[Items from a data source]
..........

Lemma dispatch_failure_errors_witness :
  Braze.updateUserAttributes (http_down timeout_error) braze (VStr "user1")
    (VObj (js_object [("eppo_gate", VBool true)]%string)) = Throw timeout_error ∧
  Braze.triggerCampaign (http_down timeout_error) braze (VStr "user1")
                        (VStr "campaign-1") VUndef VUndef
    = Throw (Error "Request failed with status code unknown").
Proof.
  destruct (dispatch_failure_errors (http_down timeout_error) timeout_error
              braze "t"%string (VStr "user1")
              (VObj (js_object [("eppo_gate", VBool true)]%string))
              VUndef VUndef (VStr "campaign-1"))
    as (_ & _ & Hupd & _ & _); [reflexivity | reflexivity |].
  split; [exact Hupd|].
  destruct (dispatch_failure_errors (http_down timeout_error) timeout_error
              braze "t"%string (VStr "user1") VUndef VUndef VUndef
              (VStr "campaign-1"))
    as (_ & _ & _ & _ & Hcamp & _); [reflexivity | reflexivity |].
  apply Hcamp. reflexivity.
Defined.

(** * Further properties *)

(** A decidable closed proposition, by evaluation. *)
Ltac by_decision := refine (bool_decide_unpack _ _); vm_compute; exact I.

(** ** [EppoService]: initialization *)

(** The not-initialized answer of [getAssignment]. *)
Lemma getAssignment_not_initialized_aux sdk now flagKey userId userAttributes s :
  not_initialized s →
  result_field (getAssignment sdk now flagKey userId userAttributes s).1
               "initialized" = Some (VBool false) ∧
  (getAssignment sdk now flagKey userId userAttributes s).2 = s.
Proof.
  intros Hs. unfold getAssignment.
  destruct Hs as [-> | Hi]; [split; [by js_lookup | done]|].
  destruct (client s); rewrite ?Hi; cbn [negb]; (split; [by js_lookup | done]).
Qed.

..........

WORK TO BE COMPLETED –
With nothing added or left out, print the data again.

ANSWER TO THIS TASK –
Lemma dispatch_failure_errors_witness :
  Braze.updateUserAttributes (http_down timeout_error) braze (VStr "user1")
    (VObj (js_object [("eppo_gate", VBool true)]%string)) = Throw timeout_error ∧
  Braze.triggerCampaign (http_down timeout_error) braze (VStr "user1")
                        (VStr "campaign-1") VUndef VUndef
    = Throw (Error "Request failed with status code unknown").
Proof.
  destruct (dispatch_failure_errors (http_down timeout_error) timeout_error
              braze "t"%string (VStr "user1")
              (VObj (js_object [("eppo_gate", VBool true)]%string))
              VUndef VUndef (VStr "campaign-1"))
    as (_ & _ & Hupd & _ & _); [reflexivity | reflexivity |].
  split; [exact Hupd|].
  destruct (dispatch_failure_errors (http_down timeout_error) timeout_error
              braze "t"%string (VStr "user1") VUndef VUndef VUndef
              (VStr "campaign-1"))
    as (_ & _ & _ & _ & Hcamp & _); [reflexivity | reflexivity |].
  apply Hcamp. reflexivity.
Defined.

(** * Further properties *)

(** A decidable closed proposition, by evaluation. *)
Ltac by_decision := refine (bool_decide_unpack _ _); vm_compute; exact I.

(** ** [EppoService]: initialization *)

(** The not-initialized answer of [getAssignment]. *)
Lemma getAssignment_not_initialized_aux sdk now flagKey userId userAttributes s :
  not_initialized s →
  result_field (getAssignment sdk now flagKey userId userAttributes s).1
               "initialized" = Some (VBool false) ∧
  (getAssignment sdk now flagKey userId userAttributes s).2 = s.
Proof.
  intros Hs. unfold getAssignment.
  destruct Hs as [-> | Hi]; [split; [by js_lookup | done]|].
  destruct (client s); rewrite ?Hi; cbn [negb]; (split; [by js_lookup | done]).
Qed.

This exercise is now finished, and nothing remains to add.